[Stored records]
________________

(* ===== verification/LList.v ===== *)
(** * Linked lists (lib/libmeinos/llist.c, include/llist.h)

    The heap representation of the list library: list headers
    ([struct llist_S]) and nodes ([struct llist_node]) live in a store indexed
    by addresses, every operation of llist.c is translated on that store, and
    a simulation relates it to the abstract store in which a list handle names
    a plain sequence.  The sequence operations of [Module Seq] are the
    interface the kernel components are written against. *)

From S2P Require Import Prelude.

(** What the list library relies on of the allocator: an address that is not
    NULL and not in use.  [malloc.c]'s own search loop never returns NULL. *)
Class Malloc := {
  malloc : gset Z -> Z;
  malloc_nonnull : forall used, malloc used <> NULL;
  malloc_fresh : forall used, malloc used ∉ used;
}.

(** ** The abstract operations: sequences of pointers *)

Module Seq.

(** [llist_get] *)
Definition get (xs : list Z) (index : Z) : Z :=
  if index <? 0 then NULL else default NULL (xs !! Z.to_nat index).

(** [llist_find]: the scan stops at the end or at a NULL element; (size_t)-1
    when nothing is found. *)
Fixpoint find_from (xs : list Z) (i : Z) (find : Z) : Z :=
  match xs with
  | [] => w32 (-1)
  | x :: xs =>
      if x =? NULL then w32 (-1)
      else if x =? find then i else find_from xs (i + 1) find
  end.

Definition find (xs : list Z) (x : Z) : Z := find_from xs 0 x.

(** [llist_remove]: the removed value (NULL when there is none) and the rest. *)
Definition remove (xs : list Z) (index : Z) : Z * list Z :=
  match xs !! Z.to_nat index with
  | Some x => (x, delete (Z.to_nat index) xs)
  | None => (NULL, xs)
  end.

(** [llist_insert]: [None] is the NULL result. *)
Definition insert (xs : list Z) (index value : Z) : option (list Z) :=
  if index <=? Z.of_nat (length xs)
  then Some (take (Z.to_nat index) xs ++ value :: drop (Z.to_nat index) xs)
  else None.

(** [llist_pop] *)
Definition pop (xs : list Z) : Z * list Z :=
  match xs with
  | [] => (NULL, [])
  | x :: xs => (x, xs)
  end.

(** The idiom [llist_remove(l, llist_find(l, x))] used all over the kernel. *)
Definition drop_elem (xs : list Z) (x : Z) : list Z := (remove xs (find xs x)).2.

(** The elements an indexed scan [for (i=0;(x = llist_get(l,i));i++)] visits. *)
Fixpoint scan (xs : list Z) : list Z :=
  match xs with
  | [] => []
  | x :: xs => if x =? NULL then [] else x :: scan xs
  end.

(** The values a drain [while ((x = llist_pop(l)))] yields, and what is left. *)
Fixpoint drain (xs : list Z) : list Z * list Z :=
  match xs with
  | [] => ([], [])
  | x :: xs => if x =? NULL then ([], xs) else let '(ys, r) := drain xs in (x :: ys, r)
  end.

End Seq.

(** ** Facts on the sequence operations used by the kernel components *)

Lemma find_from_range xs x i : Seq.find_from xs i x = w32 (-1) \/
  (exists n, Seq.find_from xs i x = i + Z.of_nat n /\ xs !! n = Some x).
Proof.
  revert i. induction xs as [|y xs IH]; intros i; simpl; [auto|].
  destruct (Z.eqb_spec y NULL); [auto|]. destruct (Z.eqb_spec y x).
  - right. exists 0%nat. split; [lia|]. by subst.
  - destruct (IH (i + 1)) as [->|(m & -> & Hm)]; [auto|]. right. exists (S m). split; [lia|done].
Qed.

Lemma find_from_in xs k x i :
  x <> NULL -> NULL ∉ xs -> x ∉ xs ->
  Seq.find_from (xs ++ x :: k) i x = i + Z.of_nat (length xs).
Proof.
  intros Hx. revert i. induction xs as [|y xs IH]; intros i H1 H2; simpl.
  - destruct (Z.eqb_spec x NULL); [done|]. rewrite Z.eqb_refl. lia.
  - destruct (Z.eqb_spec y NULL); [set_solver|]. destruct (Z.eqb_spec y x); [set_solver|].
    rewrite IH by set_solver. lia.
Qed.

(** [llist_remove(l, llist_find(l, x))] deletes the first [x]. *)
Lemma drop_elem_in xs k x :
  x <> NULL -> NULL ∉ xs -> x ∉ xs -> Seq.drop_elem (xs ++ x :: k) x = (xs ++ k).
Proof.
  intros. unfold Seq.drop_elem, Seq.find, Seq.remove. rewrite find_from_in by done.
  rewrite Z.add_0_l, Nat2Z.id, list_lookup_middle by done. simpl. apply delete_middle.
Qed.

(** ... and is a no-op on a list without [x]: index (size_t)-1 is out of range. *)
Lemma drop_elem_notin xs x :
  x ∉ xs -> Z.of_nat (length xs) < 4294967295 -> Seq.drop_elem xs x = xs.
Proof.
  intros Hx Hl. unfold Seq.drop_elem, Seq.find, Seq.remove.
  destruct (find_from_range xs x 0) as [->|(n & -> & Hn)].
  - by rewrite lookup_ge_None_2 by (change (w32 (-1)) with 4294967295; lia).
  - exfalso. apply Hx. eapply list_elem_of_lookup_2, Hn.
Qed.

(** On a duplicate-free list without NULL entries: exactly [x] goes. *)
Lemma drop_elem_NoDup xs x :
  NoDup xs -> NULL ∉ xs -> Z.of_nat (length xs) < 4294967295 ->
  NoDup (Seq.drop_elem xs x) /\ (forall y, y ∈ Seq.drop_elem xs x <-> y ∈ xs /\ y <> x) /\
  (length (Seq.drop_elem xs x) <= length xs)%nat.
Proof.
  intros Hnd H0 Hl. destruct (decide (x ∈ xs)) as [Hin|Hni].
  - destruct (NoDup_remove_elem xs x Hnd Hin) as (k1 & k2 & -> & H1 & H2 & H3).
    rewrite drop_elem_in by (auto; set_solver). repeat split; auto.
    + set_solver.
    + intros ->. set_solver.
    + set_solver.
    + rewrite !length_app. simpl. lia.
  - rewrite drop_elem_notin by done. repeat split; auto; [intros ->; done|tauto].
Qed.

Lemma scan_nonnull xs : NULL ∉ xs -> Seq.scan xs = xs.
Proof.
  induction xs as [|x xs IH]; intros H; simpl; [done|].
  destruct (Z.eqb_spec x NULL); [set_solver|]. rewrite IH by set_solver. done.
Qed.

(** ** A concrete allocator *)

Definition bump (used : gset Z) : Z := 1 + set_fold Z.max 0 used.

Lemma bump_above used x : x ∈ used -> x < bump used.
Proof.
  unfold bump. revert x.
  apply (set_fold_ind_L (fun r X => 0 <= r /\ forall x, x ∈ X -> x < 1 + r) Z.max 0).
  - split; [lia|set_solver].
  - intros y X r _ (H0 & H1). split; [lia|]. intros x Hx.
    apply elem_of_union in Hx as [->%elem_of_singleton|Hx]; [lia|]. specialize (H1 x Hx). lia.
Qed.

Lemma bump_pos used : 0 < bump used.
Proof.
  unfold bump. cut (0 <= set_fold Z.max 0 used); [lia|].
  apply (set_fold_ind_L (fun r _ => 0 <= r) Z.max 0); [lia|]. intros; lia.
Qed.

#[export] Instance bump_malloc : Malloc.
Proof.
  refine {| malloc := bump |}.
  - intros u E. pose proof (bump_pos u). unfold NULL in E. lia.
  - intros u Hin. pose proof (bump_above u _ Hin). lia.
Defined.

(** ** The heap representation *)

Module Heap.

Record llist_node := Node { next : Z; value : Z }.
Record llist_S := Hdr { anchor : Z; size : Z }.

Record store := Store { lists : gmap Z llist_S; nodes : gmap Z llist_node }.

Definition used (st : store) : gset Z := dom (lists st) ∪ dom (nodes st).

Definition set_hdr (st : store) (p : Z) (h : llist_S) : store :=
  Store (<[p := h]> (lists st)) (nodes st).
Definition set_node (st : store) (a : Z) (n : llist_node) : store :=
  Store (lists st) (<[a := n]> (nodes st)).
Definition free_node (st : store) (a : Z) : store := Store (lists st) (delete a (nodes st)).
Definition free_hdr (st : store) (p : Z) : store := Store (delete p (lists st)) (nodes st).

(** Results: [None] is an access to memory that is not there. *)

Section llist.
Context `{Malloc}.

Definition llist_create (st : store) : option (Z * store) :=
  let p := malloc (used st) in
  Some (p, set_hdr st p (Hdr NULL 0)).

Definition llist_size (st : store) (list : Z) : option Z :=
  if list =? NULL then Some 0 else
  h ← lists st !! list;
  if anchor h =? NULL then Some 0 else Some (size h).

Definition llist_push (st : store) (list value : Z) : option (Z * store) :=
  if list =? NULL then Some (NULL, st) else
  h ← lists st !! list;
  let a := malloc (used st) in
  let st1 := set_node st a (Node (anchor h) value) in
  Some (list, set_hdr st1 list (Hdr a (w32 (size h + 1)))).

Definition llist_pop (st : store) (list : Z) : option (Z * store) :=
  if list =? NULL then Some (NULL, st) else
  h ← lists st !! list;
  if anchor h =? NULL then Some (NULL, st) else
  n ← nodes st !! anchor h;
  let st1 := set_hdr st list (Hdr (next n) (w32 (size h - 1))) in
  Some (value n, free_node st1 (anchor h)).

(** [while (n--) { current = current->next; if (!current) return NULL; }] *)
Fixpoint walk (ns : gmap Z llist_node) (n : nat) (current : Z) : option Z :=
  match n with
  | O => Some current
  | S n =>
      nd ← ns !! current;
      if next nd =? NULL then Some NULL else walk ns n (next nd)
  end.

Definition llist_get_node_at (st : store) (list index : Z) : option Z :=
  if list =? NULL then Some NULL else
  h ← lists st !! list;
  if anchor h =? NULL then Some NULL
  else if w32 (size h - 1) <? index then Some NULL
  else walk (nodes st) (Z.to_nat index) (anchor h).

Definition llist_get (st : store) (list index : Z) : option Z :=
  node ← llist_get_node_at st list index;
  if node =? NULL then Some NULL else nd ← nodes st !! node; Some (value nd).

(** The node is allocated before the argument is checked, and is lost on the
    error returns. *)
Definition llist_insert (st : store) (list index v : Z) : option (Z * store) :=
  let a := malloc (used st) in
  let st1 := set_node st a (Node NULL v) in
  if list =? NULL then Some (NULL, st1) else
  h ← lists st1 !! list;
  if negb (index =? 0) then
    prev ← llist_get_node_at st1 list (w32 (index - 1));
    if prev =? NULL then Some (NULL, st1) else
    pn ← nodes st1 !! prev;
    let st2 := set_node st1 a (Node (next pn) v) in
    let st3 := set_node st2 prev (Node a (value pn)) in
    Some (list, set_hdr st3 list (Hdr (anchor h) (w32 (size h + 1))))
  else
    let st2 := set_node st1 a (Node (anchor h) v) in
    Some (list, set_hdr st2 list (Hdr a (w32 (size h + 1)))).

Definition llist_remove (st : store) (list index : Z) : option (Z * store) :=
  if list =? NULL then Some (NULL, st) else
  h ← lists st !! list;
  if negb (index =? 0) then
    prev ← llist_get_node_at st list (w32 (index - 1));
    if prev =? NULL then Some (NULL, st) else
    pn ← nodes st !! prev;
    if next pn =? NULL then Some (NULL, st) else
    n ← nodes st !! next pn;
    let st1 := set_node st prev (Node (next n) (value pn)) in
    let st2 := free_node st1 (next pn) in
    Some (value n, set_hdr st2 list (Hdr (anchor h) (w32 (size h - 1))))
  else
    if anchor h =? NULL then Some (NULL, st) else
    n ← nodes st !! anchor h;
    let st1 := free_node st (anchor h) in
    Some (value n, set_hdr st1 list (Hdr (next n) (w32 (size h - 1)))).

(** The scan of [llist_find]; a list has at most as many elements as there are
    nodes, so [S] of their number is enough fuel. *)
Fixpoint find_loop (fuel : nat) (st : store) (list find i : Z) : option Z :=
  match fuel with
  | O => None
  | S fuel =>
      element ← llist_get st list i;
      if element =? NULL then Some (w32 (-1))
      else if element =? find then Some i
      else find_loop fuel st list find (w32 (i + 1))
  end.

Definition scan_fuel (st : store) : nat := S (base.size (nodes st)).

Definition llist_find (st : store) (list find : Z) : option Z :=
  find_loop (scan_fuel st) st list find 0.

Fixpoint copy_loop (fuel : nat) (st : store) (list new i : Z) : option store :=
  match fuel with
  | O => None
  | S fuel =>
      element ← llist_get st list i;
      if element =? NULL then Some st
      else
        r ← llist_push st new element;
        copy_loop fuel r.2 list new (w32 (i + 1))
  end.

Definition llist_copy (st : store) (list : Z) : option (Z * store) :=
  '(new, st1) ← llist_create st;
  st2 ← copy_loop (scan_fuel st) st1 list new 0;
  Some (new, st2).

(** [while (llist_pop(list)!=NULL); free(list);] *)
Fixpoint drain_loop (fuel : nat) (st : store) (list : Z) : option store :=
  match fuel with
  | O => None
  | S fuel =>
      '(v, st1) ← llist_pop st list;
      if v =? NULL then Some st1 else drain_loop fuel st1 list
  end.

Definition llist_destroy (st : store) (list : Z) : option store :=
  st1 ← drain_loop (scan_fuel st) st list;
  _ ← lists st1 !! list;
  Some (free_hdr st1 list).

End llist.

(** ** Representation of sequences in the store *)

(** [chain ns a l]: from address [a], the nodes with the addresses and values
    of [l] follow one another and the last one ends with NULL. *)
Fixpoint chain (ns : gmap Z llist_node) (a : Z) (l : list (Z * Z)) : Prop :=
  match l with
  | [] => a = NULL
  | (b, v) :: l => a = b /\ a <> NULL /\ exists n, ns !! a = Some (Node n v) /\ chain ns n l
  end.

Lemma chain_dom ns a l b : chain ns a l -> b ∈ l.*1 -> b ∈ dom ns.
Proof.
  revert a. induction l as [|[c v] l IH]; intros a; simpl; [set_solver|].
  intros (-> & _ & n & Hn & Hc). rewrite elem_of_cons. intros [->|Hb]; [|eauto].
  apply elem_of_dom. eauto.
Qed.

________________

▶ [Task to carry out]: A word-for-word copy of the lines above from the one with "Definition llist_get_node_at (st" through the one with "h ← lists st1 !! list;", inclusive, is the only output wanted.

▶ [Your response]:
Definition llist_get_node_at (st : store) (list index : Z) : option Z :=
  if list =? NULL then Some NULL else
  h ← lists st !! list;
  if anchor h =? NULL then Some NULL
  else if w32 (size h - 1) <? index then Some NULL
  else walk (nodes st) (Z.to_nat index) (anchor h).

Definition llist_get (st : store) (list index : Z) : option Z :=
  node ← llist_get_node_at st list index;
  if node =? NULL then Some NULL else nd ← nodes st !! node; Some (value nd).

(** The node is allocated before the argument is checked, and is lost on the
    error returns. *)
Definition llist_insert (st : store) (list index v : Z) : option (Z * store) :=
  let a := malloc (used st) in
  let st1 := set_node st a (Node NULL v) in
  if list =? NULL then Some (NULL, st1) else
  h ← lists st1 !! list;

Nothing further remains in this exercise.